Out of curiosity, is there any relation to the Mendenhalls of Eastern Sierra fame?
climbrunride

Trad climber
Durango, CO
Apr 7, 2008 - 12:53am PT
Looks great. Way to go!
Rhodo-Router

Gym climber
Otto, NC
Apr 7, 2008 - 12:53am PT
Awesome. If there is a god then 54 page-one political threads will immediately self-destruct out of pure shame.
Standing Strong

Trad climber
the secret life of T*R
Apr 7, 2008 - 12:56am PT
grj where did you guys come from? balla damn.
Crimpergirl

Social climber
On my way to Boulder
Apr 7, 2008 - 09:09am PT
Gorgeous photos! Thanks for sharing -
survival

Big Wall climber
A Token of My Extreme
Apr 7, 2008 - 09:18am PT
That is freekin' awesome. Very spare trip report, but nice and concise. Leave it to the Alaskan spirit to help keep us all focused on the ball.
Hats off to you gentlemen.
eeyonkee

Trad climber
Golden, CO
Apr 7, 2008 - 09:24am PT
That's one beautiful mountain. Congratulations!
'Pass the Pitons' Pete

Big Wall climber
like Oakville, Ontario, Canada, eh?
Apr 7, 2008 - 11:51am PT
Great job, lads! Brrrr ... sure looks cold, though.
Scared Silly

Trad climber
UT
Apr 7, 2008 - 01:29pm PT
Niiice !!
simian

Gym climber
milan
Apr 7, 2008 - 02:20pm PT
I love the way this was reported...I've spent some time on these towers (traversed, aid on the N face, frist free of the ears) and know how big and dark they can be, well done lads, not just the climb but also the very British reporting style!

Did you walk or fly?
Chiloe

Trad climber
Lee, NH
Apr 7, 2008 - 03:01pm PT
Now that looks like an adventure. Got more pictures?
pimp daddy wayne

climber
The Bat Caves
Apr 7, 2008 - 03:01pm PT
Awesome!!!!!!!!
GRJ

climber
Juneau AK
Topic Author's Reply - Apr 7, 2008 - 03:02pm PT
Lets see if I can answer a few questions. I am from Juneau and Sam is from Ohio, but we've both been staying MT for the last few years.

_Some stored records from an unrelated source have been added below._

Lemma read_text_spec buffer bytes :
  0 ∉ bytes ->
  if bool_decide (length bytes < length buffer)%nat
  then exists buf, read_text buffer bytes = Some buf /\ holds buf bytes /\ length buf = length buffer
  else read_text buffer bytes = None.
Proof.
  intros Hn. case_bool_decide as Hl; unfold read_text.
  - destruct (lookup_lt_is_Some_2 buffer _ Hl) as [z Hz]. exists (bytes ++ 0 :: drop (S (length bytes)) buffer).
    pose proof (store_app [] (take (length bytes) buffer) (z :: drop (S (length bytes)) buffer) bytes) as E1.
    cbn [app length] in E1. rewrite take_drop_middle in E1 by done.
    rewrite E1 by (rewrite length_take; lia). bind_simpl.
    pose proof (store_app bytes [z] (drop (S (length bytes)) buffer) [0] eq_refl) as E2.
    cbn [app] in E2. rewrite E2. split_and!; [done|split; [done|eauto]|].
    rewrite length_app. cbn [length]. rewrite length_drop. lia.
  - destruct (store buffer 0 bytes) as [buf|] eqn:E; [|done]. bind_simpl. apply store_length in E.
    apply store_overflow. cbn [length]. lia.
Qed.

(** ** epoll *)

Definition STDIN_FILENO : Z := 0.
Definition EPOLLIN : Z := 1.
(* src/demo_socket/epoll/demo_epoll.c:26-26 EPOLL_EVENT_SIZE *)
Definition EPOLL_EVENT_SIZE : nat := 1.
(* ===== verification/CountingMalloc.v ===== *)
(** The memory functions of src/demo_libevent/samples/event_mem_management.c, which libevent can be
    told to use: each block is preceded by its size, and the sizes of the live blocks are added up.

    The heap maps the address of a block of the C library to its bytes. [ok] says whether the
    library has memory, [fill] what a new block holds. [None] is undefined behaviour. *)

From S2P Require Import Prelude CString Heap.

Abbreviation heap := (gmap Z (list Z)).

Record state := State { blocks : heap; total_allocated : Z }.

(** The size of the largest of [size_t], a pointer and [double]. *)
(* src/demo_libevent/samples/event_mem_management.c:24-31 ALIGNMENT *)
Definition ALIGNMENT : Z := Z.max 8 (Z.max 8 8).

(* src/demo_libevent/samples/event_mem_management.c:48-48 OUTPTR *)
Definition OUTPTR (p : Z) : Z := p + ALIGNMENT.
(* src/demo_libevent/samples/event_mem_management.c:49-49 INPTR *)
Definition INPTR (p : Z) : Z := p - ALIGNMENT.

(** A [size_t] at the start of a block. *)
Definition put_size (h : heap) (p sz : Z) : option heap :=
  block ← h !! p; block ← store block 0 (le_bytes 8 sz); Some (<[p := block]> h).

Definition get_size (h : heap) (p : Z) : option Z :=
  block ← h !! p; _ ← require (bool_decide (8 <= length block)%nat); Some (word_of (take 8 block)).

Definition fresh_bytes (fill : nat -> Z) (n : nat) : list Z := fill <$> seq 0 n.

(** ** The library's functions *)

Section counting.
Context `{AllocatorOk (list Z)}.

Definition c_malloc (ok : bool) (fill : nat -> Z) (h : heap) (n : Z) : heap * Z :=
  if ok then let p := Heap.malloc h in (<[p := fresh_bytes fill (Z.to_nat n)]> h, p) else (h, 0).

(** The new block may be where the old one was. *)
Definition c_realloc (ok : bool) (fill : nat -> Z) (h : heap) (p n : Z) : option (heap * Z) :=
  if p =? 0 then Some (c_malloc ok fill h n)
  else
    old ← h !! p;
    _ ← require (negb (n =? 0));
    if ok then
      let h := delete p h in
      let q := Heap.malloc h in
      let kept := take (Z.to_nat n) old in
      Some (<[q := kept ++ drop (length kept) (fresh_bytes fill (Z.to_nat n))]> h, q)
    else Some (h, 0).
(* ===== verification/OpenSsl.v ===== *)
(** The programs around OpenSSL: demo_openssl/demo_aes/demo_aes.c, demo_sha/demo_sha.c and
    demo_md5/demo_md.c. The cipher and the digests of OpenSSL are parameters. *)

From S2P Require Import Prelude CString Md5.

(** ** AES *)

Inductive MODE := MODE_DECRYPT | MODE_ENCRYPT.

(** What one call of the library makes of its input: [None] is its error. *)
Record cipher := Cipher {
  EVP_CipherUpdate : MODE -> list Z -> list Z -> list Z -> option (list Z);
  EVP_CipherFinal : MODE -> list Z -> list Z -> list Z -> option (list Z);
}.

(** CFB turns a block cipher into a stream cipher: as many bytes come out as go in, at once,
    nothing is left for the end, and decryption gives the bytes back. *)
Class CfbOk (aes : cipher) := {
  cfb_update m key iv data :
    exists out, EVP_CipherUpdate aes m key iv data = Some out /\ length out = length data;
  cfb_final m key iv data : EVP_CipherFinal aes m key iv data = Some [];
  cfb_inverse key iv data out :
    EVP_CipherUpdate aes MODE_ENCRYPT key iv data = Some out ->
    EVP_CipherUpdate aes MODE_DECRYPT key iv out = Some data;
}.

Section aes.
Context (aes : cipher).

(** The bytes of [out] and what [out_len] points to afterwards; [None] in its place is a value
    that was never stored. Both calls store at the start of [out]. *)
(* src/demo_openssl/demo_aes/demo_aes.c:14-47 evp_aes_crypt *)
Definition evp_aes_crypt (input : list Z) (in_len : Z) (out : list Z) (out_len : option Z)
    (key iv : list Z) (mode : MODE) : option (list Z * option Z) :=
  let data := take (Z.to_nat in_len) input in
  match EVP_CipherUpdate aes mode key iv data with
  | None => Some (out, out_len)
  | Some text =>
      out ← store out 0 text;
      let out_len := Some (Z.of_nat (length text)) in
      match EVP_CipherFinal aes mode key iv data with
      | None => Some (out, out_len)
      | Some text =>
          out ← store out 0 text;
          Some (out, Some (Z.of_nat (length text)))
      end
  end.

Definition admin : list Z := [97; 100; 109; 105; 110].
Definition aes_key : list Z := [48; 49; 50; 51; 52; 53; 54; 55; 56; 57; 97; 98; 99; 100; 101; 70].
Definition aes_iv : list Z := [49; 50; 51; 52; 53; 54; 55; 56; 56; 55; 54; 53; 52; 51; 50; 49].

(** The pairs of texts that are printed; the two buffers start with any contents. *)
(* src/demo_openssl/demo_aes/demo_aes.c:50-69 main *)
Definition aes_main (inp out : list Z) : option (list (list Z * list Z)) :=
  let key := aes_key in
  let iv := aes_iv in
  let '(text, in_len) := snprintf admin 512 in
  inp ← store inp 0 text;
  '(out, out_len) ← evp_aes_crypt inp in_len out None key iv MODE_ENCRYPT;
  out_len ← out_len;
  out ← store out (Z.to_nat out_len) [0];
  t1 ← text_in inp;
  t2 ← text_in out;
  '(inp, in_len) ← evp_aes_crypt out out_len inp (Some in_len) key iv MODE_DECRYPT;
  in_len ← in_len;
  inp ← store inp (Z.to_nat in_len) [0];
  t3 ← text_in out;
  t4 ← text_in inp;
  Some [(t1, t2); (t3, t4)].

Context `{CfbOk aes}.

(** The cipher text is stored, as many bytes as there were, but the reported length is the number
    of bytes the second call had left: none. *)
Lemma evp_aes_crypt_spec input out out_len key iv mode n :
  (n <= length input)%nat -> (n <= length out)%nat ->
  exists text, EVP_CipherUpdate aes mode key iv (take n input) = Some text /\ length text = n /\
    evp_aes_crypt input (Z.of_nat n) out out_len key iv mode
      = Some (text ++ drop n out, Some 0).
Proof using All.
  intros Hn Ho. unfold evp_aes_crypt. rewrite Nat2Z.id.
  destruct (cfb_update mode key iv (take n input)) as (text & E & Hl).
  rewrite length_take_le in Hl by done. exists text. split_and!; [done|done|].
  rewrite E, cfb_final. rewrite store_ok by lia. bind_simpl. rewrite store_ok by (cbn; lia).
  bind_simpl. cbn [app take drop length Nat.add]. rewrite take_0, Hl. done.
Qed.

(** So the two texts are cut at once, and nothing is decrypted. *)
Lemma text_cut (b : list Z) : (0 < length b)%nat ->
  exists b', store b 0 [0] = Some b' /\ length b' = length b /\ text_in b' = Some [].
Proof using Type.
  intros Hl. destruct (store_text b []) as (b' & E & Hb & Hl'); [by apply not_elem_of_nil|done|].
  exists b'. apply holds_text in Hb as [_ ?]. done.
Qed.
End aes.

(** What demo_aes prints for any cipher in CFB mode: the text that goes in, and three empty
    texts. *)
Theorem aes_main_prints_nothing aes inp out :
  CfbOk aes -> length inp = Z.to_nat 512 -> length out = Z.to_nat 512 ->
  aes_main aes inp out = Some [(admin, []); ([], [])].
Proof.
  intros Haes Hi Ho. unfold aes_main. rewrite snprintf_fits by (cbn; lia).
  destruct (store_text inp admin) as (inp1 & E1 & Hb1 & Hl1);
    [unfold admin; rewrite !elem_of_cons, elem_of_nil; lia|cbn; lia|].
  rewrite E1. bind_simpl. apply holds_text in Hb1 as [_ Ht1].
  destruct (evp_aes_crypt_spec aes inp1 out None aes_key aes_iv MODE_ENCRYPT (length admin))
    as (text & _ & Hl & ->); [cbn; lia..|].
  bind_simpl. change (Z.to_nat 0) with O.
  destruct (text_cut (text ++ drop (length admin) out)) as (out1 & -> & Hl2 & Ht2);
    [rewrite length_app, length_drop; lia|].
  rewrite length_app, length_drop in Hl2. bind_simpl. rewrite Ht1, Ht2. bind_simpl.
  destruct (evp_aes_crypt_spec aes out1 inp1 (Some (Z.of_nat (length admin))) aes_key aes_iv
    MODE_DECRYPT 0) as (text' & _ & Hl3 & E); [lia..|].
  change (Z.of_nat 0) with 0 in E. rewrite E. apply nil_length_inv in Hl3 as ->.
  bind_simpl. cbn [app]. rewrite drop_0. change (Z.to_nat 0) with O.
  destruct (text_cut inp1) as (inp2 & -> & _ & Ht4); [lia|]. bind_simpl. by rewrite Ht4.
Qed.

(** ** Digests *)

Section sha.
Context (SHA256 : list Z -> list Z).

(** A byte in two digits, written over what [tmp] held, goes behind the text of [buf]. *)
(* src/demo_openssl/demo_sha/demo_sha.c:17-20 main *)
Fixpoint sha_loop (md tmp buf : list Z) : option (list Z) :=
  match md with
  | [] => Some buf
  | b :: md =>
      tmp ← store tmp 0 (sprintf_02x false b ++ [0]);
      buf ← strcat buf (c_string tmp);
      sha_loop md tmp buf
  end.

(** [buf] starts with any contents. *)
(* src/demo_openssl/demo_sha/demo_sha.c:9-24 main *)
Definition sha_main (buf : list Z) : option (list Z) :=
  let src := [104; 101; 108; 108; 111] in
  md ← store (replicate 33 0) 0 (SHA256 src);
  let tmp := replicate 3 0 in
  buf ← sha_loop (take 32 md) tmp buf;
  buf ← store buf 65 [0];
  text_in buf.

Lemma hex_no_nul b : is_byte b -> 0 ∉ sprintf_02x false b.
Proof using Type.
  intros Hb. unfold sprintf_02x, hex_digit. unfold is_byte in Hb.
  rewrite !elem_of_cons, elem_of_nil.
  pose proof (Z.div_pos b 16). pose proof (Z.mod_pos_bound b 16).
  destruct (b / 16 <? 10), (b mod 16 <? 10); lia.
Qed.

(** From an empty text the loop makes the digits of the digest. *)
Theorem sha_loop_spec md tmp buf s :
  bytes_ok md -> length tmp = 3%nat -> holds buf s -> (length s + 2 * length md < length buf)%nat ->
  exists buf', sha_loop md tmp buf = Some buf' /\ length buf' = length buf /\
    holds buf' (s ++ flat_map (sprintf_02x false) md).
Proof using Type.
  intros Hmd. revert tmp buf s. induction Hmd as [|b md Hb Hmd IH]; intros tmp buf s Ht Hs Hl.
  { exists buf. cbn [flat_map]. rewrite app_nil_r. done. }
  cbn [sha_loop flat_map]. cbn [length] in Hl.
  destruct (store_text tmp (sprintf_02x false b)) as (tmp' & -> & Htmp & Hlt);
    [by apply hex_no_nul|cbn; lia|].
  bind_simpl. apply holds_text in Htmp as [-> _].
  destruct (strcat_spec buf s (sprintf_02x false b)) as (buf' & -> & Hb' & Hlb);
    [done|by apply hex_no_nul|cbn; lia|].
  bind_simpl. destruct (IH tmp' buf' (s ++ sprintf_02x false b)) as (buf'' & -> & Hlb' & Hb'');
    [by rewrite Hlt|done|rewrite length_app; cbn; lia|].
  exists buf''. rewrite (assoc_L app). split_and!; [done|lia|done].
Qed.

Lemma sha_loop_length md tmp buf buf' : sha_loop md tmp buf = Some buf' -> length buf' = length buf.
Proof using Type.
  revert tmp buf. induction md as [|b md IH]; intros tmp buf; cbn [sha_loop]; [by intros [= ->]|].
  intros (tmp' & E1 & (b' & E2 & ->%IH)%bind_Some)%bind_Some. by apply store_length in E2.
Qed.

(** But the buffer is not initialised, and in the end a NUL is stored behind it. *)
Theorem sha_main_overflows buf : length buf = 65%nat -> sha_main buf = None.
Proof using Type.
  intros Hl. unfold sha_main. destruct (store _ 0 (SHA256 _)) as [md|]; [|done]. bind_simpl.
  destruct (sha_loop _ _ _) as [buf'|] eqn:E; [|done]. bind_simpl. apply sha_loop_length in E.
  by rewrite store_overflow by (cbn; lia).
Qed.
End sha.

(* src/demo_openssl/demo_md5/md5.h:19-19 MD5_UPPER *)
Definition MD5_UPPER : Z := Z.shiftl 1 0.

(** The digest of the text, then the digest of the digest; [buf0] is what the contexts start
    with. *)
(* src/demo_openssl/demo_md5/demo_md.c:22-29 main *)
Definition md_main (buf0 md5 : list Z) : option (list Z * list Z) :=
  let data := admin in
  digest ← get_md5 buf0 data (Z.of_nat (length (c_string data))) MD5_UPPER;
  md5 ← store md5 0 digest;
  t1 ← text_in md5;
  digest ← get_md5 buf0 t1 (Z.of_nat (length t1)) MD5_UPPER;
  md5 ← store md5 0 digest;
  t2 ← text_in md5;
  Some (t1, t2).

Lemma hex_length lower bs : length (flat_map (sprintf_02x lower) bs) = (2 * length bs)%nat.
Proof. induction bs as [|b bs IH]; [done|]. cbn [flat_map]. rewrite length_app, IH. cbn. lia. Qed.

(** The 32 digits and their NUL do not fit the buffer of 32. *)
Theorem md_main_overflows buf0 md5 :
  length buf0 = 64%nat -> length md5 = 32%nat -> md_main buf0 md5 = None.
Proof.
  intros Hb Hl.
  assert (get_md5 buf0 admin (Z.of_nat (length admin)) MD5_UPPER
    = Some (flat_map (sprintf_02x (Z.testbit MD5_UPPER 1)) (rfc_md5 admin) ++ [0])) as E.
  { apply get_md5_spec; [done| |cbn; lia]. unfold admin. repeat constructor; unfold is_byte; lia. }
  pose proof (proj2 (rfc_md5_ok admin)) as Hd.
  revert E Hd. generalize (rfc_md5 admin). intros digest E Hd.
  unfold md_main. rewrite c_string_whole by (unfold admin; rewrite !elem_of_cons, elem_of_nil; lia).
  rewrite E. bind_simpl. rewrite store_overflow; [done|].
  rewrite Hl, length_app, hex_length, Hd. cbn. lia.
Qed.

(** ** Witnesses *)

(** A cipher for the witness: every byte is changed by the first byte of the key. *)
Definition toy_cipher : cipher :=
  Cipher (fun _ key _ data => Some (Z.lxor (nth 0 key 0) <$> data)) (fun _ _ _ _ => Some []).

#[local] Instance toy_cipher_ok : CfbOk toy_cipher.
Proof.
  split.
  - intros m key iv data. eexists. split; [done|]. apply length_fmap.
  - done.
  - intros key iv data out [= <-]. cbn. f_equal. rewrite <- list_fmap_compose.
    rewrite <- (list_fmap_id data) at 2. apply list_fmap_ext. intros _ x _. cbn.
    by rewrite <- Z.lxor_assoc, Z.lxor_nilpotent, Z.lxor_0_l.
Qed.

Lemma aes_main_prints_nothing_witness :
  aes_main toy_cipher (replicate (Z.to_nat 512) 7) (replicate (Z.to_nat 512) 9)
    = Some [(admin, []); ([], [])].
Proof.
  apply (aes_main_prints_nothing toy_cipher);
    [apply toy_cipher_ok|apply length_replicate|apply length_replicate].
Defined.

Lemma sha_loop_spec_witness :
  exists buf', sha_loop [171; 5] (replicate 3 0) (0 :: replicate 5 1) = Some buf' /\
    length buf' = 6%nat /\ holds buf' [65; 66; 48; 53].
Proof.
  apply (sha_loop_spec [171; 5] (replicate 3 0) (0 :: replicate 5 1) []).
  - repeat constructor; unfold is_byte; lia.
  - reflexivity.
  - split; [apply not_elem_of_nil|by eexists].
  - cbn. lia.
Defined.

Lemma sha_main_overflows_witness : sha_main (fun _ => replicate 32 17) (replicate 65 0) = None.
Proof. apply sha_main_overflows. reflexivity. Defined.

Lemma md_main_overflows_witness : md_main (replicate 64 0) (replicate 32 0) = None.
Proof. apply md_main_overflows; reflexivity. Defined.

I don't know where Mendenhall was from but his name is everywhere. That's one of the main reasons we named our route "The Great White Conqueror."

We flew in with coastal helicopters. Knowing the kind of weather we might be dealing with we brought more food than anyone in their right mind would think to bring. We skied in a whiteout to Suicide Bowl and found that the glacier had opened up much more than expected so rather than spend 2 days hauling and navigating our way through we called for a pick-up.

The Mendenhall is in bad shape. I hadn't been on it in two years and the usual access via the West Glacier trail is getting kind of nasty. It was very sad to see, but maybe it will reveal some amazing rock in the few years.
TheJman

Trad climber
Bozeman, MT
Apr 7, 2008 - 03:03pm PT
Sam & Ryan.... Congrats guys... Everyone was pulling for you back in Bozeman.. Awesome work.. From Sam's TR, I heard there were also some brown little friends left behind on the route... Great work guys!

josh
SteveW

Trad climber
State of confusion
Apr 7, 2008 - 03:07pm PT
Great report--looks like a great route!
Did you mean the glacier's in bad shape due to
global climate change or did I just misunderstand?
(that happens occasionally). . .
GRJ

climber
Juneau AK
Topic Author's Reply - Apr 7, 2008 - 03:18pm PT
Thanks Josh, and yes some brown friends did some low angle base jumping.
Hamilton

Mountain climber
Bozeman, MT
Apr 7, 2008 - 05:05pm PT
Awesome! Nice work guys - looks like a sweet route and great climbing. I'm jealous!

Sam - see you back in Bozeman!

Chris
TKingsbury

Trad climber
MT
Apr 7, 2008 - 05:08pm PT
Fvcking proud!
bluering

Trad climber
Santa Clara, Ca.
Apr 7, 2008 - 05:30pm PT
I don't ice-climb but that's an awesome outing. Well done!.